Fear and Loathing in Las Vegas by Hunter S Thompson - (Random House, 1971), first edition, £650
This wild, druggy classic of mid-century American literature is also great fun to read, and despite the narrator’s prodigious narcotics intake, the book remains both a relatively refined and somewhat level-headed commentary on the American 1960s. Shapero’s copy is a hardback first edition, complete with the original illustrations by British artist Ralph Steadman. There’s fading and some creases on the spine, but Robb says, it’s “otherwise an excellent copy.”
The Thirty-Nine Steps by John Buchan (William Blackwood & Son Ltd., 1937) £220
Buchan’s thriller remains a popular choice not only among readers keen to enjoy a man-on-the-run story set in early 20th century Britain; it’s also a film producer’s perennial favourite and has been adapted for the screen on four separate occasions.

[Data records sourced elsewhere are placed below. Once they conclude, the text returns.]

Hypothesis laligned : lbase mod 4 = 0.
Hypothesis ioaligned : iobase mod 4 = 0.

Lemma off_aligned b o : b mod 4 = 0 -> o mod 4 = 0 -> (b + o) mod 4 = 0.
Proof. intros Hb Ho. rewrite Z.add_mod, Hb, Ho by lia. done. Qed.

Definition lapic : Lapic.Lapic := Lapic.mkLapic lbase.

Lemma lapic_id_ok d : 0 <= l_id (lapic_of d) < 16 ->
  wp (Lapic.id lapic) (fun v d' => v = l_id (lapic_of d) /\
    lapic_of d' = lapic_of d /\ ioapic_of d' = ioapic_of d) d.
Proof.
  intros Hid. destruct (lapic_id_law d) as (Hv & Hl & Hi). unfold Lapic.id, Lapic.read.
  apply wp_bind, wp_bind, wp_guard; [done|]. apply wp_read_volatile; [by apply off_aligned|].
  change (Lapic.base lapic + Lapic.LAPIC_ID) with (lbase + 0x20). rewrite Hv, Z.shiftr_shiftl_l by lia.
  simpl Z.sub. rewrite Z.shiftl_0_r. change 255 with (2 ^ 8 - 1). rewrite land_mask, Z.mod_small by lia.
  apply wp_bind, wp_guard; [apply Z.ltb_lt; lia|]. by apply wp_ret.
Qed.

Lemma lapic_version_ok d : 0 < l_version (lapic_of d) ->
  wp (Lapic.version lapic) (fun v d' => v = l_version (lapic_of d) /\
    lapic_of d' = lapic_of d /\ ioapic_of d' = ioapic_of d) d.
Proof.
  intros Hp. destruct (lapic_version_law d) as (Hv & Hl & Hi). unfold Lapic.version, Lapic.read.
  apply wp_bind, wp_bind, wp_guard; [done|]. apply wp_read_volatile; [by apply off_aligned|].
  change (Lapic.base lapic + Lapic.LAPIC_VERSION) with (lbase + 0x30). rewrite Hv.
  apply wp_bind, wp_guard; [by apply Z.ltb_lt|]. by apply wp_ret.
Qed.

Lemma lapic_enable_ok d v : negb (Z.land (Z.lor v 256) 256 =? 0) = true ->
  wp (Lapic.enable lapic v) (fun _ d' => ioapic_of d' = ioapic_of d /\
    lapic_of d' = mkLapicRegs (l_id (lapic_of d)) (l_version (lapic_of d)) (Z.lor v 256) (l_eois (lapic_of d))) d.
Proof.
  intros Hb. unfold Lapic.enable, Lapic.read, Lapic.write.
  apply wp_bind, wp_bind, wp_guard; [done|]. apply wp_write_volatile; [by apply off_aligned|].
  change (Lapic.base lapic + Lapic.LAPIC_SVR) with (lbase + 0xF0).
  destruct (lapic_svr_write_law d (Z.lor v 256)) as [Hl Hi]. set (d1 := mmio_write _ _ d) in *.
  apply wp_bind, wp_bind, wp_guard; [done|]. apply wp_read_volatile; [by apply off_aligned|].
  destruct (lapic_svr_read_law d1) as (Hv & Hl1 & Hi1). rewrite Hv, Hl. apply wp_guard; [done|].
  by rewrite Hl1, Hi1, Hl, Hi.
Qed.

Shapero’s handsome 1927 edition was “produced for the popular Hitchcock film version starring Robert Donat as Richard Hannay,” explains Robb.

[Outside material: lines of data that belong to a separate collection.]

(* ===== verification/Fmt.v ===== *)
(** * Formatting and parsing

    What the kernel uses of [core::fmt] and [core::str] to print and read text.
    Text is a list of bytes; a [&str] of [Str] is such a list with each byte as a
    character. *)

From S2P Require Import Prelude Str.
From Stdlib Require Import Ascii.

Definition to_bytes (s : str) : list Z := (fun c => Z.of_N (N_of_ascii c)) <$> s.
Definition of_bytes (bs : list Z) : str := (fun b => ascii_of_N (Z.to_N b)) <$> bs.

(** The bytes of a literal. *)
Definition text (s : string) : list Z := to_bytes (lit s).

Definition is_byte (b : Z) : Prop := 0 <= b < 256.

Lemma of_to_bytes s : of_bytes (to_bytes s) = s.
Proof.
  unfold of_bytes, to_bytes. rewrite <- list_fmap_compose. rewrite <- (list_fmap_id s) at 2.
  apply list_fmap_ext. intros i c _. simpl. by rewrite N2Z.id, ascii_N_embedding.
Qed.

Lemma to_of_bytes bs : Forall is_byte bs -> to_bytes (of_bytes bs) = bs.
Proof.
  induction 1 as [|b bs Hb _ IH]; [done|]. unfold to_bytes, of_bytes in *. rewrite !fmap_cons, IH. f_equal.
  unfold is_byte in Hb. rewrite N_ascii_embedding by lia. lia.
Qed.

Lemma to_bytes_byte s : Forall is_byte (to_bytes s).
Proof.
  apply Forall_fmap, Forall_forall. intros c _. unfold compose, is_byte. pose proof (N_ascii_bounded c). lia.
Qed.

(** ** Numbers *)

Definition digit (d : Z) : Z := if d <? 10 then 48 + d else 87 + d.

Fixpoint digits (base : Z) (fuel : nat) (n : Z) (acc : list Z) : list Z :=
  match fuel with
  | O => acc
  | S fuel' =>
      let acc := digit (n mod base) :: acc in
      if n / base =? 0 then acc else digits base fuel' (n / base) acc
  end.

(** [{}] of an unsigned integer of at most 64 bits, which has at most 64 digits in
    any base. *)
Definition dec (n : Z) : list Z := digits 10 64 n [].
(** [{:x}] *)
Definition hex (n : Z) : list Z := digits 16 64 n [].

(** [{:0w}]: zeros on the left. *)
Definition zeros (w : nat) (s : list Z) : list Z := replicate (w - length s) 48 ++ s.
(** [{:#0wx}]: the width counts the prefix. *)
Definition hex_prefixed (w : nat) (n : Z) : list Z := text "0x" ++ zeros (w - 2) (hex n).
(** [{:<w}]: spaces on the right. *)
Definition left_aligned (w : nat) (s : list Z) : list Z := s ++ replicate (w - length s) 32.

(** *** Templates

    A template of [format_args!] with its arguments, for stating what a line looks like
    in the words of the source: [{}], [{:<w}] of text, and [{:0wx}], [{:#0wx}], [{:#x}]
    of numbers. *)
Inductive arg := Num (n : Z) | Txt (s : list Z).

Fixpoint read_width (acc : Z) (spec : list Z) : Z :=
  match spec with
  | c :: spec' => if (48 <=? c) && (c <=? 57) then read_width (acc * 10 + (c - 48)) spec' else acc
  | [] => acc
  end.

Definition show_arg (spec : list Z) (a : arg) : list Z :=
  match spec, a with
  | [], Num n => dec n
  | [], Txt s => s
  | 58 :: 60 :: w, Txt s => left_aligned (Z.to_nat (read_width 0 w)) s
  | 58 :: 35 :: w, Num n => hex_prefixed (Z.to_nat (read_width 0 w)) n
  | 58 :: w, Num n => zeros (Z.to_nat (read_width 0 w)) (hex n)
  | _, Txt s => s
  | _, Num n => dec n
  end.

(** [hole] is what has been read of the placeholder one is in, the last character first. *)
Fixpoint fill_from (hole : option (list Z)) (template : list Z) (args : list arg) : list Z :=
  match template with
  | [] => []
  | c :: rest =>
      match hole with
      | None => if c =? 123 then fill_from (Some []) rest args else c :: fill_from None rest args
      | Some spec =>
          if c =? 125 then
            match args with
            | a :: args' => show_arg (rev_append spec []) a ++ fill_from None rest args'
            | [] => fill_from None rest []
            end
          else fill_from (Some (c :: spec)) rest args
      end
  end.

Definition fill (template : string) (args : list arg) : list Z := fill_from None (text template) args.

(** [s.parse::<usize>().ok()]: an optional plus sign, then digits, within range. *)
Fixpoint parse_from (acc : Z) (s : list Z) : option Z :=
  match s with
  | [] => Some acc
  | b :: s' =>
      if (48 <=? b) && (b <=? 57) then
        let v := acc * 10 + (b - 48) in
        if v <=? u64_max then parse_from v s' else None
      else None
  end.

Definition parse_usize (s : list Z) : option Z :=
  match s with
  | [] => None
  | 43 :: [] => None
  | 43 :: s' => parse_from 0 s'
  | _ => parse_from 0 s
  end.

(** ** Reading back what was printed *)

Fixpoint value (acc : Z) (s : list Z) : Z :=
  match s with [] => acc | b :: s' => value (acc * 10 + (b - 48)) s' end.

Lemma digits_app base fuel : forall n acc, digits base fuel n acc = digits base fuel n [] ++ acc.
Proof.
  induction fuel as [|f IH]; intros n acc; [done|]. cbn [digits]. case_test H; [done|].
  rewrite IH, (IH _ [_]). by rewrite <- app_assoc.
Qed.

Lemma digit_dec d : 0 <= d < 10 -> digit d = 48 + d.
Proof. intros. unfold digit. by rewrite (proj2 (Z.ltb_lt d 10)) by lia. Qed.

Lemma value_app s1 : forall acc s2, value acc (s1 ++ s2) = value (value acc s1) s2.
Proof. induction s1; intros; simpl; auto. Qed.

Lemma digits_value fuel : forall n, 0 <= n < 10 ^ Z.of_nat fuel -> (0 < fuel)%nat ->
  value 0 (digits 10 fuel n []) = n /\ Forall (fun b => 48 <= b <= 57) (digits 10 fuel n []) /\
  digits 10 fuel n [] <> [].
Proof.
  induction fuel as [|f IH]; intros n Hn Hf; [lia|]. cbn [digits].
  pose proof (Z.mod_pos_bound n 10 ltac:(lia)) as Hm. pose proof (Z.div_mod n 10 ltac:(lia)) as Hd.
  rewrite digit_dec by lia. case_test H0.
  - simpl. split_and!; [lia| |done]. repeat constructor; lia.
  - rewrite digits_app. replace (Z.of_nat (S f)) with (Z.of_nat f + 1) in Hn by lia.
    rewrite Z.pow_add_r, Z.pow_1_r in Hn by lia.
    assert (Hq : 0 <= n / 10 < 10 ^ Z.of_nat f) by (split; [apply Z.div_pos; lia|apply Z.div_lt_upper_bound; lia]).
    destruct f as [|f]; [simpl in Hq; lia|]. destruct (IH (n / 10)) as (Hv & Hfa & Hne); [done|lia|].
    rewrite value_app, Hv. simpl. split_and!; [lia| |by intros [? ?]%app_eq_nil].
    apply Forall_app. split; [done|]. repeat constructor; lia.
Qed.

Lemma value_ge s : forall acc, 0 <= acc -> Forall (fun b => 48 <= b <= 57) s -> acc <= value acc s.
Proof.
  induction s as [|b s IH]; intros acc Ha Hs; simpl; [lia|]. apply Forall_cons in Hs as [Hb Hs].
  specialize (IH (acc * 10 + (b - 48)) ltac:(lia) Hs). lia.
Qed.

Lemma parse_from_value s : forall acc, 0 <= acc -> Forall (fun b => 48 <= b <= 57) s ->
  value acc s <= u64_max -> parse_from acc s = Some (value acc s).
Proof.
  induction s as [|b s IH]; intros acc Ha Hs Hv; simpl in *; [done|]. apply Forall_cons in Hs as [Hb Hs].
  rewrite (proj2 (Z.leb_le 48 b)), (proj2 (Z.leb_le b 57)) by lia. cbn [andb].
  pose proof (value_ge s (acc * 10 + (b - 48)) ltac:(lia) Hs).
  rewrite (proj2 (Z.leb_le _ u64_max)) by lia. apply IH; [lia|done|done].
Qed.

Lemma dec_ok n : in_u64 n ->
  value 0 (dec n) = n /\ Forall (fun b => 48 <= b <= 57) (dec n) /\ dec n <> [].
Proof.
  intros Hn. apply digits_value; [|lia]. unfold in_u64, u64_max in Hn.
  assert (2 ^ 64 <= 10 ^ Z.of_nat 64) by (vm_compute; congruence). lia.
Qed.

(** [n.to_string().parse() == Ok(n)] *)
Lemma parse_dec n : in_u64 n -> parse_usize (dec n) = Some n.
Proof.
  intros Hn. destruct (dec_ok n Hn) as (Hv & Hd & Hne). unfold parse_usize.
  destruct (dec n) as [|b s] eqn:E; [done|].
  assert (Hp : parse_from 0 (b :: s) = Some n).
  { rewrite parse_from_value; [by rewrite Hv|lia|done|]. rewrite Hv. apply Hn. }
  apply Forall_cons in Hd as [Hb _]. repeat (case_match; try done; try lia).
Qed.

(** ** UTF-8 *)

Definition cont (b : Z) : bool := (0x80 <=? b) && (b <=? 0xBF).
Definition between (lo b hi : Z) : bool := (lo <=? b) && (b <=? hi).

(** [core::str::from_utf8(s).is_ok()] *)
Fixpoint utf8_ok (s : list Z) : bool :=
  match s with
  | [] => true
  | b0 :: s1 =>
      if b0 <? 0x80 then utf8_ok s1
      else match s1 with
        | [] => false
        | b1 :: s2 =>
            if between 0xC2 b0 0xDF then cont b1 && utf8_ok s2
            else match s2 with
              | [] => false
              | b2 :: s3 =>
                  if b0 =? 0xE0 then between 0xA0 b1 0xBF && cont b2 && utf8_ok s3
                  else if b0 =? 0xED then between 0x80 b1 0x9F && cont b2 && utf8_ok s3
                  else if between 0xE1 b0 0xEF then cont b1 && cont b2 && utf8_ok s3
                  else match s3 with
                    | [] => false
                    | b3 :: s4 =>
                        (if b0 =? 0xF0 then between 0x90 b1 0xBF
                         else if b0 =? 0xF4 then between 0x80 b1 0x8F
                         else between 0xF1 b0 0xF3 && cont b1)
                        && cont b2 && cont b3 && utf8_ok s4
                    end
              end
        end
  end.

Lemma ascii_utf8_app s t : Forall (fun b => b < 0x80) s -> utf8_ok (s ++ t) = utf8_ok t.
Proof. induction 1 as [|b s Hb _ IH]; [done|]. simpl. by rewrite (proj2 (Z.ltb_lt b 128)). Qed.

Lemma ascii_utf8 s : Forall (fun b => b < 0x80) s -> utf8_ok s = true.
Proof. intros Hs. rewrite <- (app_nil_r s). by rewrite ascii_utf8_app. Qed.

(** [char::encode_utf8] *)
Definition encode_utf8 (c : Z) : list Z :=
  if c <? 0x80 then [c]
  else if c <? 0x800 then [0xC0 + c / 64; 0x80 + c mod 64]
  else if c <? 0x10000 then [0xE0 + c / 4096; 0x80 + c / 64 mod 64; 0x80 + c mod 64]
  else [0xF0 + c / 262144; 0x80 + c / 4096 mod 64; 0x80 + c / 64 mod 64; 0x80 + c mod 64].

(** A [char]: a Unicode scalar value. *)
Definition is_char (c : Z) : Prop := 0 <= c < 0xD800 \/ 0xDFFF < c <= 0x10FFFF.

(** Where two, three and four bytes are accepted. *)
Ltac utf8_tests :=
  cbn [utf8_ok]; unfold between, cont;
  repeat match goal with
  | |- (if ?c then _ else _) = _ =>
      first [replace c with true by lia | replace c with false by lia | destruct (Z.eqb_spec _ _ : reflect _ c)]
  | |- ?c && utf8_ok _ = _ => replace c with true by (repeat case_match; lia); reflexivity
  end.

Lemma utf8_two b0 b1 s : 0xC2 <= b0 <= 0xDF -> 0x80 <= b1 <= 0xBF -> utf8_ok (b0 :: b1 :: s) = utf8_ok s.
Proof. intros. utf8_tests. Qed.

Lemma utf8_three b0 b1 b2 s :
  0xE0 <= b0 <= 0xEF -> 0x80 <= b1 <= 0xBF -> 0x80 <= b2 <= 0xBF ->
  (b0 = 0xE0 -> 0xA0 <= b1) -> (b0 = 0xED -> b1 <= 0x9F) ->
  utf8_ok (b0 :: b1 :: b2 :: s) = utf8_ok s.
Proof. intros. utf8_tests. Qed.

Lemma utf8_four b0 b1 b2 b3 s :
  0xF0 <= b0 <= 0xF4 -> 0x80 <= b1 <= 0xBF -> 0x80 <= b2 <= 0xBF -> 0x80 <= b3 <= 0xBF ->
  (b0 = 0xF0 -> 0x90 <= b1) -> (b0 = 0xF4 -> b1 <= 0x8F) ->
  utf8_ok (b0 :: b1 :: b2 :: b3 :: s) = utf8_ok s.
Proof. intros. utf8_tests. Qed.

Lemma encode_utf8_ok c s : is_char c -> utf8_ok (encode_utf8 c ++ s) = utf8_ok s.
Proof.
  intros Hc. unfold is_char in Hc. unfold encode_utf8.
  assert (Hdd : c / 4096 = c / 64 / 64) by by rewrite Z.div_div.
  assert (Hddd : c / 262144 = c / 64 / 64 / 64) by by rewrite !Z.div_div.
  rewrite Hdd, Hddd.
  pose proof (Z.div_mod c 64 ltac:(lia)). pose proof (Z.mod_pos_bound c 64 ltac:(lia)).
  pose proof (Z.div_mod (c / 64) 64 ltac:(lia)). pose proof (Z.mod_pos_bound (c / 64) 64 ltac:(lia)).
  pose proof (Z.div_mod (c / 64 / 64) 64 ltac:(lia)).
  pose proof (Z.mod_pos_bound (c / 64 / 64) 64 ltac:(lia)).
  generalize dependent (c / 64 / 64 / 64). generalize dependent (c / 64 / 64 mod 64).
  generalize dependent (c / 64 / 64). generalize dependent (c / 64 mod 64).
  generalize dependent (c / 64). generalize dependent (c mod 64). intros.
  destruct (Z.ltb_spec c 0x80); [cbn [app utf8_ok]; by rewrite (proj2 (Z.ltb_lt c 128))|].
  destruct (Z.ltb_spec c 0x800); [apply utf8_two; lia|].
  destruct (Z.ltb_spec c 0x10000); [apply utf8_three; lia|apply utf8_four; lia].
Qed.

(** ** Words *)

(** [char::is_whitespace] of an ASCII character. *)
Definition is_space (c : ascii) : bool :=
  let n := N_of_ascii c in ((9 <=? n)%N && (n <=? 13)%N) || (n =? 32)%N.

Fixpoint trim_left (s : str) : str :=
  match s with c :: s' => if is_space c then trim_left s' else s | [] => [] end.

(** [s.trim()] *)
Definition trim (s : str) : str := reverse (trim_left (reverse (trim_left s))).

(** [s.split_whitespace()], as the list of the words. *)
Fixpoint words (s : str) : list str :=
  match s with
  | [] => []
  | c :: s' =>
      if is_space c then words s'
      else match s' with
           | [] => [[c]]
           | c' :: _ =>
               if is_space c' then [c] :: words s'
               else match words s' with
                    | w :: ws => (c :: w) :: ws
                    | [] => [[c]]
                    end
           end
  end.

(** [ws.join(" ")] *)
Fixpoint join (ws : list str) : str :=
  match ws with
  | [] => []
  | [w] => w
  | w :: ws' => w ++ lit " " ++ join ws'
  end.

(** Surrounding blanks do not change the words. *)
Lemma words_trim_left s : words (trim_left s) = words s.
Proof. induction s as [|c s IH]; [done|]. simpl. by destruct (is_space c) eqn:E; [|simpl; rewrite E]. Qed.

Lemma words_snoc s b : is_space b = true -> words (s ++ [b]) = words s.
Proof.
  intros Hb. induction s as [|c s IH]; [simpl; by rewrite Hb|]. cbn [app words]. destruct (is_space c); [done|].
  destruct s as [|c' s]; [cbn [app]; by rewrite Hb; simpl; rewrite Hb|]. cbn [app] in *. destruct (is_space c'); by rewrite IH.
Qed.

Lemma words_trim s : words (trim s) = words s.
Proof.
  unfold trim. rewrite <- (words_trim_left s). generalize (trim_left s). clear s. intros s.
  rewrite <- (reverse_involutive s) at 2. generalize (reverse s). clear s. intros s.
  induction s as [|c s IH]; [done|]. simpl. destruct (is_space c) eqn:E; [|done].
  by rewrite reverse_cons, words_snoc.
Qed.

(** A word, and a line made of words. *)
Definition is_word (s : str) : Prop := s <> [] /\ Forall (fun c => is_space c = false) s.

Lemma words_word s : is_word s -> words s = [s].
Proof.
  intros [Hne Hs]. induction Hs as [|c s Hc Hs IH]; [done|]. simpl. rewrite Hc.
  destruct s as [|c' s]; [done|]. apply Forall_cons in Hs as [Hc' _]. rewrite Hc'. by rewrite IH.
Qed.

Lemma words_app_word s rest : is_word s -> words (s ++ lit " " ++ rest) = s :: words rest.
Proof.
  intros [Hne Hs]. induction Hs as [|c s Hc Hs IH]; [done|]. cbn [app words]. rewrite Hc.
  destruct s as [|c' s]; [done|]. apply Forall_cons in Hs as [Hc' _]. cbn [app] in IH |- *. rewrite Hc', IH by done. done.
Qed.

(** Splitting a line undoes joining the words with spaces. *)
Lemma words_join ws : Forall is_word ws -> words (join ws) = ws.
Proof.
  induction 1 as [|s ws Hs Hws IH]; [done|]. destruct ws as [|s' ws]; [by apply words_word|].
  change (join (s :: s' :: ws)) with (s ++ lit " " ++ join (s' :: ws)).
  by rewrite words_app_word, IH.
Qed.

The Waves by Virginia Woolf (Hogarth Press, 1931) £1,750
Much of Woolf’s beautiful, challenging novel is set on the English coast, making it a smart choice for a seaside reading. It’s also fairly slim, and so dedicated readers could probably tear through this in a week or two. The first edition might sound expensive, but as Robb explains, it has a fine-art pedigree. “The dust-jacket is designed by the author’s sister Vanessa Bell, very much in keeping stylistically with her other work for Leonard & Virginia Woolf’s Hogarth Press publications,” he says.
From Russia, with Love by Ian Fleming (Jonathan Cape, 1957) £4,750
Widely regarded as Fleming’s best novel, the book is mainly set in Turkey and continental Europe and evokes the romance of mid-century travel perfectly. Of course, the best part of £5k might sound like a lot to spend on a beach read, but this edition also has a beautiful visual allure. “It is the first Bond novel with a jacket by Richard Chopping, who went on to execute many of the subsequent Bond covers, often in collaboration with Fleming himself,” explains Robb.
Brighton Rock by Graham Greene (William Heinemann, 1938) £700
The rougher end of seaside life is evoked in this exquisitely executed tale of organised crime and intrigue in this popular British seaside town. Shapero’s first edition is slightly discoloured, and the corners are slightly bumped, but otherwise, “it’s terrific and internally near-fine.”